Should You Claim at 62 or Wait? (Decision Checklist)

Claim earlier may fit if…

  • You need income now
  • Health/longevity is uncertain
  • You want to reduce withdrawals from savings
  • You understand the permanent reduction

Waiting may fit if…

  • You expect a long retirement
  • You have other income sources
  • You want higher guaranteed monthly income
  • You’re planning for a spouse/survivor scenario

For the early vs FRA tradeoff explained clearly, see: Early retirement vs full retirement age.

FAQ: Social Security Break-Even Age

What is a typical Social Security break-even age?

Many people see break-even ages in the late 70s to early 80s, but it depends on your benefit amounts and which claiming ages you compare.

Is break-even age the only thing that matters?

No. Taxes, spouse/survivor benefits, healthcare coverage, and your total retirement income plan can be just as important.

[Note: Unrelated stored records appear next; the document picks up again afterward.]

(* ===== verification/Authorizations.v ===== *)
(** * Package [internal/postgres]: delivery authorizations ([delivery_authorizations.go])

    Before a delivery starts, a human who neither writes nor validates it approves
    the complete request. The approval is one immutable event, written while the
    run and the attempt are queued, the sprint's decision is approved and the
    scheduler still holds the fence of the attempt. *)

From S2P Require Import Prelude GoLib Fault Contracts Identity RunState LeasePaths Postgres DeliveryContracts.
From S2P Require Import ControlMemory Leases LeaseSets AttemptRecords PgTables PgEvents RunProjection WorkerResults Attempts.

(** ** Data ([internal/persistence/model.go]) *)

Record DeliveryAuthorization := mkAuthorization {
  da_Request : DeliveryRequest;
  da_RequestSHA256 : string;
  da_ApprovedBy : string;
  da_ApprovedAt : Time;
}.

(** The strict JSON codec of an authorization, and
    [ValidateJSON("delivery-request.schema.json", encoded)]. *)
Class AuthorizationContracts `{Json} := {
  authorization_codec :: JsonCodec DeliveryAuthorization;
  request_schema : string → option error;
}.

Definition deliveryAuthorizationAggregateID (deliveryID attemptID : string) : string :=
  deliveryID +:+ ":" +:+ attemptID.

(** ** Validation *)

Section validation.
Context `{Sha256, DeliveryJson, Json, !WorkerContracts, !AuthorizationContracts}.

Definition encodedDeliveryRequest (request : DeliveryRequest) : result (string * string) :=
  match request_json request with
  | Ok encoded => Ok (encoded, hexText (Sum256 encoded))
  | Err e => Err (FaultError CodeInvalidArgument "postgres.encodedDeliveryRequest"
                    (Lit "encode delivery request") (Some e))
  end.

Definition validateDeliveryAuthorizationRequest (request : DeliveryRequest) : result unit :=
  let wrap code m e := Err (FaultError code "postgres.AuthorizeDelivery" (Lit m) (Some e)) in
  match registry_err with
  | Some e => wrap CodeInternal "compile delivery contracts" e
  | None =>
      '(encoded, _) ← encodedDeliveryRequest request;
      match request_schema encoded with
      | Some e => wrap CodeInvalidArgument "delivery request violates its schema" e
      | None =>
          match ValidateDeliveryRequest request with
          | Err e => wrap CodeInvalidArgument "delivery request violates semantic authority" e
          | Ok _ => Ok tt
          end
      end
  end.
End validation.

(** ** Queries *)

Section queries.
Context `{Json}.

(** The run and the attempt of the request, joined. *)
Definition request_rows (st : PgStore) (request : DeliveryRequest) (t : Forja)
    : option (RunRow * AttemptRow) :=
  r ← in_scope run_scope (store_scope st) (runs (canonical t) !! rq_RunID request);
  a ← attempts (work t) !! rq_AttemptID request;
  if bool_decide (at_tenant a = tenantID st) && bool_decide (at_run a = rq_RunID request)
  then Some (r, a) else None.

(** The first [EXISTS]: a human has approved the submission of the run's sprint. *)
Definition submission_approved (sc : Scope) (runID : RunID) (t : Forja) : bool :=
  bool_decide (map_Exists (λ _ d, de_scope d = sc ∧ de_run d = runID ∧
    de_action d = "submit_sprint" ∧ de_status d = "approved") (decisions (canonical t))).

(** The rows [GetDeliveryAuthorization] asks for. *)
Definition authorization_event (sc : Scope) (aggregate : string) (e : EventRow) : bool :=
  bool_decide (ev_scope e = sc) && bool_decide (ev_aggregate_type e = "approval") &&
  bool_decide (ev_aggregate e = aggregate) && (ev_version e =? 1)%Z &&
  bool_decide (ev_type e = "delivery.authorized").
End queries.

Section authorizations.
Context `{Clock, Database, Sha256, Json, !Jsonb, Entropy, Sequences, DeliveryJson}.
Context `{!JsonCodec AuditRecord, !WorkerContracts, !AuthorizationContracts}.
Abbreviation Tx := (M error (DB Forja)).

(** The proof of the scheduler the attempt was created under. *)
Definition attempt_proof_of (st : PgStore) (a : AttemptRow) : LeaseProof :=
  mkLeaseProof (mkLeaseKey (tenantID st) (repositoryID st) (at_lease_type a) (at_lease_id a))
    (at_worker a) (at_token a).

(** The eligibility query and its comparison; the proof of the attempt's fence. *)
Definition authority (st : PgStore) (request : DeliveryRequest) : Tx LeaseProof :=
  let op := "postgres.AuthorizeDelivery" in
  _ ← statement (op +:+ ".authority") (own st [rq_RunID request; rq_AttemptID request]);
  found ← select (request_rows st request);
  match found with
  | None => throw (fault CodeNotFound op "delivery Run or attempt was not found")
  | Some (r, a) =>
      approvedDecision ← select (submission_approved (store_scope st) (rq_RunID request));
      liveFence ← live_fence (attempt_lease (repositoryID st) a) (at_worker a) (at_token a);
      if negb (bool_decide (run_objective r = rq_Objective request)) ||
         negb (bool_decide (run_state r = "queued")) ||
         negb (at_ordinal a =? rq_AttemptOrdinal request)%Z ||
         negb (bool_decide (at_status a = "queued")) || negb approvedDecision || negb liveFence
      then throw (fault CodeConflict op
             "delivery does not match a human-approved queued Run and live queued attempt")
      else mret (attempt_proof_of st a)
  end.

(** What follows once no receipt answers. *)
Definition authorizeBody (st : PgStore) (request : DeliveryRequest) (requestDigest scope hash : string)
    (metadata : CommandMetadata) : Tx DeliveryAuthorization :=
  let op := "postgres.AuthorizeDelivery" in
  proof ← authority st request;
  now ← storeNow;
  let approvedAt := postgresTimestamp now in
  let authorization := mkAuthorization request requestDigest (ActorID metadata) approvedAt in
  payload ← encode op "encode authorization" authorization;
  _ ← appendEvent st "approval"
        (deliveryAuthorizationAggregateID (rq_DeliveryID request) (rq_AttemptID request))
        1 "delivery.authorized" approvedAt payload metadata;
  _ ← appendSuccessToolAudit st metadata scope approvedAt false;
  _ ← saveControlReplay st scope (IdempotencyKey metadata) hash 200 authorization;
  _ ← enforceAttemptFence proof;
  _ ← statement (op +:+ ".commit") [];
  mret authorization.

Definition authorize_scope (st : PgStore) (request : DeliveryRequest) : string :=
  "authorize_delivery:" +:+ repositoryID st +:+ ":" +:+ rq_DeliveryID request +:+ ":" +:+
  rq_AttemptID request.

(** The checks before the transaction; the digest of the request. *)
Definition authorizable (st : PgStore) (request : DeliveryRequest) (metadata : CommandMetadata)
    : result string :=
  let op := "postgres.AuthorizeDelivery" in
  _ ← validateDeliveryAuthorizationRequest request;
  _ ← ValidateCommandMetadata metadata;
  _ ← fail_if (negb (bool_decide (ActorType metadata = "human")) ||
               bool_decide (ActorID metadata = rq_AuthorID request) ||
               bool_decide (ActorID metadata = rq_ValidatorID request))
        (fault CodePermissionDenied op "delivery approval requires an independent human actor");
  '(storageTenant, storageRepository) ←
    RepositoryStorageIdentity (rq_TenantID request) (rq_RepositoryID request);
  _ ← fail_if (negb (bool_decide (storageTenant = tenantID st)) ||
               negb (bool_decide (storageRepository = repositoryID st)))
        (fault CodePermissionDenied op "delivery authority differs from the bound repository");
  '(_, requestDigest) ← encodedDeliveryRequest request;
  Ok requestDigest.

Definition AuthorizeDelivery (st : PgStore) (request : DeliveryRequest) (metadata : CommandMetadata)
    : Tx DeliveryAuthorization :=
  let op := "postgres.AuthorizeDelivery" in
  requestDigest ← lift (authorizable st request metadata);
  let scope := authorize_scope st request in
  let commandHash := hashCommand metadata [scope; requestDigest] in
  atomically (
    _ ← statement (op +:+ ".begin") [];
    _ ← lockIdempotency;
    replay ← loadControlReplay st scope (IdempotencyKey metadata) commandHash;
    match replay with
    | Some authorization =>
        now ← storeNow;
        _ ← appendSuccessToolAudit st metadata scope (postgresTimestamp now) true;
        _ ← statement (op +:+ ".replay_commit") [];
        mret authorization
    | None => authorizeBody st request requestDigest scope commandHash metadata
    end).

Definition GetDeliveryAuthorization (st : PgStore) (deliveryID attemptID : string)
    : Tx (option DeliveryAuthorization) :=
  let op := "postgres.GetDeliveryAuthorization" in
  let aggregate := deliveryAuthorizationAggregateID deliveryID attemptID in
  _ ← lift (ValidateDeliveryID deliveryID);
  _ ← lift (ValidateDeliveryAttemptID attemptID);
  _ ← statement op (own st [aggregate]);
  found ← select (λ t, find (authorization_event (store_scope st) aggregate) (events (stream t)));
  match found with
  | None => mret None
  | Some e =>
      match Decode (ev_payload e) with
      | Err e => throw (FaultError CodeInternal op (Lit "decode immutable delivery authorization") (Some e))
      | Ok authorization =>
          let request := da_Request authorization in
          '(_, digest) ← lift (encodedDeliveryRequest request);
          if negb (bool_decide (ev_actor_type e = "human")) ||
             negb (bool_decide (ev_actor e = da_ApprovedBy authorization)) ||
             negb (Equal (UTC (timestamptz (ev_occurred e))) (da_ApprovedAt authorization)) ||
             negb (bool_decide (rq_DeliveryID request = deliveryID)) ||
             negb (bool_decide (rq_AttemptID request = attemptID)) ||
             negb (bool_decide (da_RequestSHA256 authorization = digest))
          then throw (fault CodeInternal op "immutable delivery authorization is internally inconsistent")
          else mret (Some authorization)
      end
  end.
End authorizations.
(** A failure that is accepted does exactly one of two things. While the message
    has attempts left it becomes pending again, due at the given time, with the
    error text. Once its attempts reach [maxAttempts] it is dead, and a dead
    letter with the event, its payload and the error is added. The row keeps its
    token and count, and no other row and no other letter changes. *)
Theorem failure_reschedules_or_buries st qn id worker token cause retryAt maxAttempts s s' :
  stream_run st (OpFail qn id worker token cause retryAt maxAttempts) s = (Ok tt, s') →
  ∃ c d e, cause = Some c ∧
    row (store_scope st) qn id (stream (tables s)) = Some d ∧
    message_event (store_scope st) id (stream (tables s)) = Some e ∧
    row (store_scope st) qn id (stream (tables s')) = Some (mkDelivery
      (if (maxAttempts <=? dl_attempts d)%Z then "dead" else "pending") (timestamptz retryAt)
      None None (dl_token d) (dl_attempts d) (Some (truncateError c)) (dl_published d)) ∧
    dead_letters (stream (tables s')) = dead_letters (stream (tables s)) ++
      (if (maxAttempts <=? dl_attempts d)%Z then [letter (store_scope st) qn worker id e c] else []) ∧
    ∀ sc' qn' id', (sc', qn', id') ≠ (store_scope st, qn, id) →
      row sc' qn' id' (stream (tables s')) = row sc' qn' id' (stream (tables s)).
Proof.
  intros Hrun. destruct (swp_run _ _ _ _ _ (swp_fail _ _ _ _ _ _ _ _ _) Hrun)
    as (_ & c & d & e & Hc & Hd & _ & He & _ & ->). exists c, d, e. fold (exhausted maxAttempts d).
  change (row (store_scope st) qn id (stream (tables s)) = Some d) in Hd.
  assert (∀ sc' qn' id', row sc' qn' id' (if exhausted maxAttempts d then add_letter (letter (store_scope st) qn worker id e c) (stream (tables s)) else stream (tables s)) =
    row sc' qn' id' (stream (tables s))) as Hsame by (intros; destruct (exhausted _ _); by rewrite ?row_letter).
  cbn [with_stream stream]. split_and!; [done..| | |].
  - rewrite row_put by (rewrite Hsame; by eexists). by rewrite decide_True.
  - destruct qn, (exhausted maxAttempts d); cbn; by rewrite ?app_nil_r.
  - intros sc' qn' id' Hne. rewrite row_put by (rewrite Hsame; by eexists).
    rewrite decide_False; [apply Hsame|]. intros [[= -> ->] ->]. done.
Qed.

(** An error text the database cannot store, one with a NUL byte or an invalid
    encoding that is not cut off, makes every failure report fail and leaves the
    claim as it is: such a message is neither rescheduled nor buried, however
    often it is tried. *)
Theorem unstorable_error_never_settles st qn id worker token c retryAt maxAttempts s r s' :
  pg_text (truncateError c) = false →
  stream_run st (OpFail qn id worker token (Some c) retryAt maxAttempts) s = (r, s') →
  is_ok r = false ∧ tables s' = tables s.
Proof.
  intros Htext Hrun. assert (∀ a, r = Ok a → False) as Hno.
  { intros a ->. destruct (swp_run _ _ _ _ _ (swp_fail _ _ _ _ _ _ _ _ _) Hrun)
      as (_ & c' & d & e & [= <-] & _ & _ & _ & Ht & _). congruence. }
  destruct r as [a|e]; [by destruct (Hno a)|]. split; [done|]. by eapply safe_fail.
Qed.

(** ** Checkpoints *)

(** The action rebuilds the read model under this name. *)
Definition rebuilds (sc : Scope) (p : string) (a : action) : Prop :=
  match a with
  | ByStream st op => (store_scope st, op) = (sc, OpRebuild p)
  | _ => False
  end.

Lemma step_checkpoint a s s' sc p :
  sysstep a s s' → ¬ rebuilds sc p a → sys_ok (tables s) → checkpoint_ok sc p (stream (tables s)) →
  checkpoint_ok sc p (stream (tables s')) ∧
  ∀ last, checkpoints (stream (tables s)) !! (sc, p) = Some last →
    ∃ last', checkpoints (stream (tables s')) !! (sc, p) = Some last' ∧ (last ≤ last')%Z.
Proof.
  intros Hstep Hnr Hok Hc.
  assert (extends (stream (tables s)) (stream (tables s')) →
    checkpoint_ok sc p (stream (tables s')) ∧
    ∀ last, checkpoints (stream (tables s)) !! (sc, p) = Some last →
      ∃ last', checkpoints (stream (tables s')) !! (sc, p) = Some last' ∧ (last ≤ last')%Z) as Hkeep.
  { intros Hex. split; [by eapply extends_checkpoint|]. intros last Hlast. exists last.
    rewrite (ex_checkpoints _ _ Hex). split; [done|lia]. }
  destruct a as [st op|st op|st op|op|st request md]; [by apply Hkeep; eapply step_extends| |by apply Hkeep; eapply step_extends..].
  destruct Hstep as [r Hrun]. destruct (streaming_ok _ _ _ _ _ Hrun Hok) as (_ & Heff & _).
  destruct Hok as [[_ _ Hm] Hl]. by eapply effect_checkpoint.
Qed.

Lemma history_checkpoint s s' sc p :
  rtc (system (λ a, ¬ rebuilds sc p a)) s s' → sys_ok (tables s) → checkpoint_ok sc p (stream (tables s)) →
  checkpoint_ok sc p (stream (tables s')) ∧
  ∀ last, checkpoints (stream (tables s)) !! (sc, p) = Some last →
    ∃ last', checkpoints (stream (tables s')) !! (sc, p) = Some last' ∧ (last ≤ last')%Z.
Proof.
  induction 1 as [s|s s1 s' (a & Hnr & Hstep) _ IH]; intros Hok Hc.
  { split; [done|]. intros last Hlast. exists last. auto with lia. }
  destruct (step_checkpoint _ _ _ _ _ Hstep Hnr Hok Hc) as [Hc1 Hg1].
  destruct (IH (step_ok _ _ _ Hstep Hok) Hc1) as [Hc' Hg']. split; [done|]. intros last Hlast.
  destruct (Hg1 last Hlast) as (l1 & Hl1 & ?). destruct (Hg' l1 Hl1) as (l' & ? & ?). exists l'.
  split; [done|lia].
Qed.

Where can I confirm the official rules?

Use the official Social Security retirement resource here: SSA retirement benefits overview.

Final Thoughts

Social Security break-even age helps you make the “claim now vs wait” decision with clarity. Start by confirming your FRA, compare 62 vs FRA vs 70, and then run the simple break-even calculation using your own numbers.